Data:
────────────────

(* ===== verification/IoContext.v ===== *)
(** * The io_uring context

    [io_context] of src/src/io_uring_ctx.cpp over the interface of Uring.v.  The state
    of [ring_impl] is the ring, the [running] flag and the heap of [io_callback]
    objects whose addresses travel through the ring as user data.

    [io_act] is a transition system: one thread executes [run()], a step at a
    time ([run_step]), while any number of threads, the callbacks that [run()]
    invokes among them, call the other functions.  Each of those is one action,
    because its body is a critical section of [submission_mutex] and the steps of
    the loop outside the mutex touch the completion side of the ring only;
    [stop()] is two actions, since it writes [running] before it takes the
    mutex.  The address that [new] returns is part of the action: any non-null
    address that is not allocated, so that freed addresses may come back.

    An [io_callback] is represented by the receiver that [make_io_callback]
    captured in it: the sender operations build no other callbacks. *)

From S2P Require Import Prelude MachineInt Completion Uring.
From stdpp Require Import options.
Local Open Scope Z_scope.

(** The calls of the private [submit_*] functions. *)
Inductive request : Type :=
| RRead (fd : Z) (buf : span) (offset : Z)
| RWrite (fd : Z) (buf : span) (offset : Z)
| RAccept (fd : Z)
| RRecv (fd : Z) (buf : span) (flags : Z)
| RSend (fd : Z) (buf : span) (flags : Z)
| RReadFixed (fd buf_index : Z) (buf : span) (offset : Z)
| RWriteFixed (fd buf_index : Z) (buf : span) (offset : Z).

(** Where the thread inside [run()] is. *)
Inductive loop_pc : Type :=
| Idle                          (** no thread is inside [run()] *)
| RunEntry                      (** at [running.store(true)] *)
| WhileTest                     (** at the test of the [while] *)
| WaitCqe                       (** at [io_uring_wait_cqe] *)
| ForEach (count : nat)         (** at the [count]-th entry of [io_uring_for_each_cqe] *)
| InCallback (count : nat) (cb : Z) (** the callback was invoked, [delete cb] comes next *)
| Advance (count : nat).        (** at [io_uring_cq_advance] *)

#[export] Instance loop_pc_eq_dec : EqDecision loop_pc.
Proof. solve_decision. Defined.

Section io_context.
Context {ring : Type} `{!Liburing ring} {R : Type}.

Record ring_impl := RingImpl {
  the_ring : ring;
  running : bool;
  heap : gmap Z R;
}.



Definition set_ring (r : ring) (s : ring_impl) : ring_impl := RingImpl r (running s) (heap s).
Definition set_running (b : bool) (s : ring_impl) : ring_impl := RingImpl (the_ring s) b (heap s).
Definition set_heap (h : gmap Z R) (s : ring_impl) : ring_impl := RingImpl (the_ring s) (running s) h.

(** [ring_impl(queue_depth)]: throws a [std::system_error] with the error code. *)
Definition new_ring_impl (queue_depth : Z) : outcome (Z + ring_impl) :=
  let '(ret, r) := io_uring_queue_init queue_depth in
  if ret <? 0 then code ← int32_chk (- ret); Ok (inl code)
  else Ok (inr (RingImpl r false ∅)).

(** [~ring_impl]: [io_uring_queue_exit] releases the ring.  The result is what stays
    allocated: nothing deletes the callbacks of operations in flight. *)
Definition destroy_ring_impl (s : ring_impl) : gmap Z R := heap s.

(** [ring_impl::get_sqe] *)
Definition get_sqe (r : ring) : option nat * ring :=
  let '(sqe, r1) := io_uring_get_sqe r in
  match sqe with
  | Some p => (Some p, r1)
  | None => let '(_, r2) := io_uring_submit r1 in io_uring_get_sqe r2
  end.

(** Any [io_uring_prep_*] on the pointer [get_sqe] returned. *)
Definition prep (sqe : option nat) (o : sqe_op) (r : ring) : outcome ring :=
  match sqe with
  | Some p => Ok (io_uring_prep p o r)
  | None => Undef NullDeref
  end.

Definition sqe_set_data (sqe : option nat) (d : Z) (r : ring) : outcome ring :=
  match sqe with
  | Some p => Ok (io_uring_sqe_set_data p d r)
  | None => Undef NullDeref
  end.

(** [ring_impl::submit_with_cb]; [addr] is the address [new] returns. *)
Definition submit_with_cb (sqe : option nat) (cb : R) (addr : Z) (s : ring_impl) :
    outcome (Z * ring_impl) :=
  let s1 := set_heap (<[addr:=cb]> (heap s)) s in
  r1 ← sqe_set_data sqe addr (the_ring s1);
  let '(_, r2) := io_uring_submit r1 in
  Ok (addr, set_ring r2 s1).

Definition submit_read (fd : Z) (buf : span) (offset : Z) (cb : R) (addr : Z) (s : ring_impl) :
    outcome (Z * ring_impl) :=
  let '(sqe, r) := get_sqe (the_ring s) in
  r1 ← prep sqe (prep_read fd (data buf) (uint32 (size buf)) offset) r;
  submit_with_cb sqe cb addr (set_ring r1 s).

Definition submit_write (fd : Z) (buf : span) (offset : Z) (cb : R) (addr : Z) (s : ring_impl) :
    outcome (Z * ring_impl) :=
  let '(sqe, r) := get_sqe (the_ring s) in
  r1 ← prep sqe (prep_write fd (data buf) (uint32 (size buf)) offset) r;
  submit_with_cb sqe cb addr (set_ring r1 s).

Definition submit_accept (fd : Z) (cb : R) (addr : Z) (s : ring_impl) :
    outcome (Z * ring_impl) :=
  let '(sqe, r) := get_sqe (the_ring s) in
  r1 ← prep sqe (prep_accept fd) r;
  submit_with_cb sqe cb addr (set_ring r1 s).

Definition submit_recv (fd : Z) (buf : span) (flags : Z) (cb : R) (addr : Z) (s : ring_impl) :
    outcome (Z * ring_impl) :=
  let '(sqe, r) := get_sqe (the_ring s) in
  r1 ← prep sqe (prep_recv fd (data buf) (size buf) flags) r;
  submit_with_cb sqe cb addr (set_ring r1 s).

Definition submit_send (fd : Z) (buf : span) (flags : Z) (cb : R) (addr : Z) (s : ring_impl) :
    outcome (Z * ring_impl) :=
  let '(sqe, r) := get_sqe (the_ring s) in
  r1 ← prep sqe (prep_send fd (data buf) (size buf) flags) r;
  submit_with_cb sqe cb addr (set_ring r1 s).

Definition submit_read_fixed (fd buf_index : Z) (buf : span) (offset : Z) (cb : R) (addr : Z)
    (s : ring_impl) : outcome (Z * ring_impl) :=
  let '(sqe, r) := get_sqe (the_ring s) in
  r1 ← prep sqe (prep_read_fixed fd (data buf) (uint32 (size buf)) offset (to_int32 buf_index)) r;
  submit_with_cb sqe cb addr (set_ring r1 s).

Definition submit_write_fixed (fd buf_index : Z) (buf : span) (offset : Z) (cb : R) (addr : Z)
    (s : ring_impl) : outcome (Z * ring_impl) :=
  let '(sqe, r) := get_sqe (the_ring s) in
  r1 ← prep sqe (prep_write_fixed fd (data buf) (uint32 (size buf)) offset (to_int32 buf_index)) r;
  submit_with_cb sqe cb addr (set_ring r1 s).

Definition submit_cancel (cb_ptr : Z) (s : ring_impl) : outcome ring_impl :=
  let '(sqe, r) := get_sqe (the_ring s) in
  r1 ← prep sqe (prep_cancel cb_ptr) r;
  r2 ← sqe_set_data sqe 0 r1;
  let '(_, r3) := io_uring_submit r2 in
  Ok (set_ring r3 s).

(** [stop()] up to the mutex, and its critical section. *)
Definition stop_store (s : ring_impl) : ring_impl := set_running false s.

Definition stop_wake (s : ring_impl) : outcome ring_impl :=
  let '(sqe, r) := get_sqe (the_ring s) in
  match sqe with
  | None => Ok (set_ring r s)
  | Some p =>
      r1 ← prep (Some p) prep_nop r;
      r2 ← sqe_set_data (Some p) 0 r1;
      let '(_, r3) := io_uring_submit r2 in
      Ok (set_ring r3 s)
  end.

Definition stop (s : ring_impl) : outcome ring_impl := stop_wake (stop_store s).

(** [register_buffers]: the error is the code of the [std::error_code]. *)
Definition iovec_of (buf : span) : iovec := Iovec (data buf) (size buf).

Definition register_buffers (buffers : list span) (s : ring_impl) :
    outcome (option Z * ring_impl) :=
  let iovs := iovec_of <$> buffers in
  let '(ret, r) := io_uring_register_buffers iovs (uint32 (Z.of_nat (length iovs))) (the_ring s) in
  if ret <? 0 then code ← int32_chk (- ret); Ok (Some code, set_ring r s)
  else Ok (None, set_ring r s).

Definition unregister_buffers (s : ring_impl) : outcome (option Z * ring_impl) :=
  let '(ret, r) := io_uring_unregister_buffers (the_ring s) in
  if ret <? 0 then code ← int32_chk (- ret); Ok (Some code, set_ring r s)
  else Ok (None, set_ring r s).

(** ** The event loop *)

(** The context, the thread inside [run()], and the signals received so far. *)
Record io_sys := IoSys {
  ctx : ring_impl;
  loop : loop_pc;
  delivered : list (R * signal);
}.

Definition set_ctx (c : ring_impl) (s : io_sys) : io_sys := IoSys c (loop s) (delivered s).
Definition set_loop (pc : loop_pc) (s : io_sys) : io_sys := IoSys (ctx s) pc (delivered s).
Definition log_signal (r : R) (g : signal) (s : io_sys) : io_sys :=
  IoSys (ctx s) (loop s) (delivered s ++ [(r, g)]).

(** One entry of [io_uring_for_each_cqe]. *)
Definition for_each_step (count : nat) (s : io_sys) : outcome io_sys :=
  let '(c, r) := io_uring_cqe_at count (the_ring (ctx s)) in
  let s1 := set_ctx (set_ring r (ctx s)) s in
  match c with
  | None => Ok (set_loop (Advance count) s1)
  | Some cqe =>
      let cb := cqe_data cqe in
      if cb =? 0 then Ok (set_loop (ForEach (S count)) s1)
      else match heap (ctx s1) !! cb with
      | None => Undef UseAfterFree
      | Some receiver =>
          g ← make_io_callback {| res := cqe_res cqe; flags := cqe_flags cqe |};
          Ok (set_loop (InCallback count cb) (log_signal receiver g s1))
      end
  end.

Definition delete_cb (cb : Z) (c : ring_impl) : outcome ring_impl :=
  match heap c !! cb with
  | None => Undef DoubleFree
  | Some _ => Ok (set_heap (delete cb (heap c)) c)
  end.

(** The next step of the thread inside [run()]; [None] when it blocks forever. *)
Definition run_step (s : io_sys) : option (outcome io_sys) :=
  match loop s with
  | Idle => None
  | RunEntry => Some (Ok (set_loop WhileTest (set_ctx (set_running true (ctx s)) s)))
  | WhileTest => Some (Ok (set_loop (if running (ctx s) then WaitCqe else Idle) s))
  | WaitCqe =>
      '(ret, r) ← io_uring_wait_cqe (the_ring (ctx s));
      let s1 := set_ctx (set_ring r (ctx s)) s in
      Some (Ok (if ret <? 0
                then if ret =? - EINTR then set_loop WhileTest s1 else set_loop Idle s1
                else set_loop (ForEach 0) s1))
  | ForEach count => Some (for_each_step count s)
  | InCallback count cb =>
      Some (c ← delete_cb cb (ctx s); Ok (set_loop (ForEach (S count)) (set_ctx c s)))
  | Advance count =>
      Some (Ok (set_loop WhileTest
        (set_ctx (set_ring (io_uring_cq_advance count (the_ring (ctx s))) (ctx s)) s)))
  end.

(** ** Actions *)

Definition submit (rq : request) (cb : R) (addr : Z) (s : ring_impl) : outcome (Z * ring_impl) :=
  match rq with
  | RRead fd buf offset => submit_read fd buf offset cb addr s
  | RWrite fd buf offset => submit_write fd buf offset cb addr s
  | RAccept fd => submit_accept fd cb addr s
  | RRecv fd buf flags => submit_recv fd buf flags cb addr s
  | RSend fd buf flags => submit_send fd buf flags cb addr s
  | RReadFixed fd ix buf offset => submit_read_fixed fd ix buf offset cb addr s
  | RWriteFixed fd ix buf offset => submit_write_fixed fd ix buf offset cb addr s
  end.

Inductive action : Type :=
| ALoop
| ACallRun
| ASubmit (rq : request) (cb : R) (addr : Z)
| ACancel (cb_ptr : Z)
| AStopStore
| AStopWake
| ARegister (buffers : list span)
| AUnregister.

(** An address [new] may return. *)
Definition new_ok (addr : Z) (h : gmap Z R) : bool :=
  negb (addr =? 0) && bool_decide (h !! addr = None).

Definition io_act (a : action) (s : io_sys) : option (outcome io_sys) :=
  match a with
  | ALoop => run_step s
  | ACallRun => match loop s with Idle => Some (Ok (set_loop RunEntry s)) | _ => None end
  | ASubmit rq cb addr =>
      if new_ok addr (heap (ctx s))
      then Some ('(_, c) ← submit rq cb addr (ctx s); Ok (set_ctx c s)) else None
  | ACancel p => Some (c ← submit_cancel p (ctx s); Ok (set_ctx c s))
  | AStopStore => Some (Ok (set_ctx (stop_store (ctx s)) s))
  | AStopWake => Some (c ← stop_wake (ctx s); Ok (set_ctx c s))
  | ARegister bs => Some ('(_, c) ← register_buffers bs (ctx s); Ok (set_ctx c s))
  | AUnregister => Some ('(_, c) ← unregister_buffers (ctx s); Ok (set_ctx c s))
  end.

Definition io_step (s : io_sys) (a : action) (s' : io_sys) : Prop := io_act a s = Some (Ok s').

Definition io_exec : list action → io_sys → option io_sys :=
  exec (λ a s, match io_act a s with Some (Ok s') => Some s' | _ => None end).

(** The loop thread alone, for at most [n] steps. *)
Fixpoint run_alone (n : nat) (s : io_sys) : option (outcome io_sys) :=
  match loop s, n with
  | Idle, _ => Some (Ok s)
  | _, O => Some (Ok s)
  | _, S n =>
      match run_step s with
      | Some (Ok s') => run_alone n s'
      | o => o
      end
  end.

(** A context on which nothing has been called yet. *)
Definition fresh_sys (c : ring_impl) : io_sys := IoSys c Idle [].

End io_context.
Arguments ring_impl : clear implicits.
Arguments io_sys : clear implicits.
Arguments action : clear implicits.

────────────────

Work task:
The output should be exactly the lines from the one containing "End io_context." to the final line of the listing above, inclusive.

Expected output:
End io_context.
Arguments ring_impl : clear implicits.
Arguments io_sys : clear implicits.
Arguments action : clear implicits.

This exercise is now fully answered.